The presenilin 1 protein is a component of a high molecular weight intracellular complex that contains beta-catenin.

The presenilin (PS) genes associated with Alzheimer disease encode polytopic transmembrane proteins which undergo physiologic endoproteolytic cleavage to generate stable NH2- and COOH-terminal fragments (NTF or CTF) which co-localize in intracellular membranes, but are tightly regulated in their stoichiometry and abundance. We have used linear glycerol velocity and discontinuous sucrose gradient analysis to investigate the distribution and native conformation of PS1 and PS2 during this regulated processing in cultured cells and in brain.
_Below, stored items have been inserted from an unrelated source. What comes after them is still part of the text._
(** Every request for a link gets an answer, and one for a name the link of that name. *)
Lemma send_link fd k seq payload : 0 <= seq < 2 ^ 32 →
  (∃ err, send fd (nlmsg RTM_GETLINK 5 seq 0 payload) k = Ret (Some err) k) ∨
  ∃ name, send fd (nlmsg RTM_GETLINK 5 seq 0 payload) k =
    Ret None (set_queue fd (queue_of k fd ++ [msg_bytes (link_answer (old k) seq (port_of fd) name)]) k) ∧
    ∀ name', name_ok name' → payload = name_payload name' → name' = name.
Proof.
  intros Hseq. unfold send. destruct (ParseNetlinkMessage _) as [err|[|m [|]]] eqn:E; try (left; by eexists).
  destruct (request_header RTM_GETLINK 5 seq payload m ltac:(done) ltac:(done) Hseq E) as (len & Hh).
  rewrite Hh. cbn [hdr_Type hdr_Flags hdr_Seq]. right. exists (asked_name (Data m)). split; [done|]. intros name Hn ->.
  destruct (parse_request RTM_GETLINK 5 seq (name_payload name)) as (m' & E' & Hm); [done..| | |].
  1,2: destruct Hn as [_ Hl]; unfold name_payload; rewrite length_app, Nat2Z.inj_add, length_rtattr;
    unfold ZeroTerminated; rewrite length_app, NetlinkLinkProps.length_bytes_of.
  { pose proof (rtaAlignOf_bounds (4 + Z.of_nat (String.length name + 1))). unfold link_dump_payload. rewrite length_IfInfomsg.
    simpl length in *. lia. }
  { unfold link_dump_payload. rewrite length_IfInfomsg, rtaAlignOf_eq, (Z.mul_comm 4), Z.mod_add by lia. done. }
  rewrite E in E'. injection E' as <-. apply (f_equal m_data) in Hm. cbn in Hm.
  unfold asked_name. destruct (parse_attrs [name_attr name] (mkSlice (drop 16 (sl (Data m))) (beyond (Data m)))) as (l & -> & Hl).
  - apply Forall_singleton. split; cbn; [done|]. destruct Hn as [_ Hl]. unfold ZeroTerminated.
    rewrite length_app, NetlinkLinkProps.length_bytes_of. simpl length. lia.
  - cbn [sl fmap list_fmap concat]. by rewrite app_nil_r, Hm.
  - destruct l as [|a l]; [done|]. rewrite fmap_cons in Hl. apply (inj2 cons) in Hl as [Ha _].
    apply (f_equal a_value) in Ha. cbn in Ha. rewrite Ha. unfold text, ZeroTerminated.
    rewrite length_app, Nat.add_sub, take_app_length. symmetry. apply string_of_bytes_of.
Qed.

Lemma links_are_ok : Forall link_ok links.
Proof.
  assert (∀ l, attr_ok l ↔ bool_decide (0 <= a_type l < 2 ^ 16) && bool_decide (4 + Z.of_nat (length (a_value l)) < 2 ^ 16) = true) as Hb.
  { intros l. unfold attr_ok. by rewrite andb_true_iff, !bool_decide_eq_true. }
  repeat (apply Forall_cons; split); [..|constructor];
    (split; [done..| | |by vm_compute]); [by repeat (apply Forall_cons; split; [by apply Hb|])| |by repeat (apply Forall_cons; split; [by apply Hb|])| |by repeat (apply Forall_cons; split; [by apply Hb|])|].
  - split; [by vm_compute|done].
  - split; [by vm_compute|]. split; [by vm_compute|]. split; [by vm_compute|done].
  - split; [by vm_compute|]. split; [by vm_compute|]. 
    exists [mkAttribute 1 (ZeroTerminated "vlan"); mkAttribute 2 (concat (attr_bytes <$> [mkAttribute 1 (put 2 5)]))].
    split; [split; [done|by repeat (apply Forall_cons; split; [by apply Hb|])]|]. split; [|done].
    split; [done|]. split; [|done]. exists [mkAttribute 1 (put 2 5)].
    split; [split; [done|by repeat (apply Forall_cons; split; [by apply Hb|])]|]. apply Forall_singleton. by vm_compute.
Qed.

#[export] Program Instance toy_laws : KernelLaws toy := {|
  ktable k := mkTable (nets_of k) links; queue := queue_of; port := port_of; port_range := port_of_range;
  links_ok _ := links_are_ok |}.
Next Obligation. intros k i a [Hv _]%elem_of_nets_of. apply Hv. Qed.
Next Obligation. done. Qed.
Next Obligation.
  intros p k. eexists _, _. split; [done|]. split; [done|]. unfold queue_of. cbn. by rewrite lookup_insert_eq.
Qed.
Next Obligation. intros fd k. by eexists _, _. Qed.
Next Obligation. intros fd k. by eexists. Qed.
Next Obligation. intros fd k. by eexists _, _. Qed.
Next Obligation.
  intros fd k d ds Hq. cbn. rewrite Hq. eexists _, _. split; [done|]. split; [done|]. split; [done|apply queue_set].
Qed.
Next Obligation.
  intros add fd k seq index p ip Hip Hp Hseq Hi. cbn [Sendto toy_kernel]. rewrite send_change by (by destruct add).
  destruct (change_table add (index, mkIPNet ip (CIDRMask p 32)) (nets k)) as [code l] eqn:E.
  eexists _, _. split; [done|]. exists code, 0, []. rewrite queue_set. split; [done|].
  assert (- 2 ^ 31 <= code < 2 ^ 31 ) as Hc.
  { unfold change_table in E. destruct add; case_decide; by injection E as <- _. }
  split; [|split; [done|split; [done|]]].
  { apply answer_ok; try done; [apply port_of_range|by rewrite app_nil_r, length_put..]. }
  intros i b. cbn [t_bound]. rewrite !elem_of_nets_of. cbn [nets set_queue].
  rewrite (change_table_spec _ _ _ _ _ i b E) by (by apply valid_net).
  pose proof (elem_of_nets_of k i b). 
  pose proof (pair_eq i index b (mkIPNet ip (CIDRMask p 32))). destruct add; tauto.
Qed.
Next Obligation.
  intros fd k seq Hseq. cbn [Sendto toy_kernel]. rewrite send_dump by done.
  eexists _, _. split; [done|]. split; [done|].
  exists ((λ m, [m]) <$> (multi_msg RTM_NEWADDR seq (port_of fd) <$> (entry_payload <$> (entry <$> filter valid (nets k)))) ++ [done_msg seq (port_of fd)]).
  exists (entry <$> filter valid (nets k)).
  rewrite queue_set. split; [done|]. split; [apply concat_singletons|].
  split; [|intros i; apply nets_of_dump].
  apply Forall_fmap, Forall_forall. intros x Hx. apply list_elem_of_filter in Hx as [Hx _].
  by apply entry_entry_ok.
Qed.
Next Obligation.
  intros fd k seq Hseq. cbn [Sendto toy_kernel]. rewrite send_link_dump by done.
  eexists _, _. split; [done|]. split; [done|]. eexists. rewrite queue_set. split; [done|apply concat_singletons].
Qed.
Next Obligation.
  intros fd k seq payload Hseq. cbn [Sendto toy_kernel].
  destruct (send_link fd k seq payload Hseq) as [[err E]|(name & E & Hname)]; [by eexists (Some err), k|].
  eexists None, _. split; [exact E|]. split; [done|]. exists (link_answer (old k) seq (port_of fd) name), [].
  rewrite queue_set. split; [done|]. unfold link_answer.
  destruct (old k); [|destruct (List.find _ links) as [e|] eqn:Hf].
  - split; [apply answer_ok; try done; apply port_of_range|]. left. by exists (-22), 0, [].
  - apply List.find_some in Hf as [Hin Hn%bool_decide_eq_true]. apply list_elem_of_In in Hin.
    assert (payload_ok (link_payload e)) as [H1 H2].
    { apply link_payload_ok. pose proof links_are_ok as Hall. rewrite Forall_forall in Hall. by apply Hall. }
    split; [apply answer_ok; try done; apply port_of_range|]. right. exists e, 0. split; [done|]. split; [done|].
    split; [done|]. intros name' Hok Hp. by rewrite Hn, (Hname name' Hok Hp).
  - split; [apply answer_ok; try done; apply port_of_range|]. left. by exists (-19), 0, [].
Qed.
End Toy.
The PS1 NTF and CTF co-localize in the endoplasmic reticulum (ER) and in the Golgi apparatus, where they are components of a approximately 250-kDa complex. This complex also contains beta-catenin but not beta-amyloid precursor protein (APP). In contrast, the PS1 holoprotein precursor is predominantly localized to the rough ER and smooth ER, where it is a component of a approximately 180-kDa native complex. PS2 forms similar but independent complexes. Restricted incorporation of the presenilin NTF and CTF along with a potentially functional ligand (beta-catenin) into a multimeric complex in the ER and Golgi apparatus may provide an explanation for the regulated accumulation of the NTF and CTF.[1]

References

  1. The presenilin 1 protein is a component of a high molecular weight intracellular complex that contains beta-catenin. Yu, G., Chen, F., Levesque, G., Nishimura, M., Zhang, D.M., Levesque, L., Rogaeva, E., Xu, D., Liang, Y., Duthie, M., St George-Hyslop, P.H., Fraser, P.E. J. Biol. Chem. (1998) [Pubmed]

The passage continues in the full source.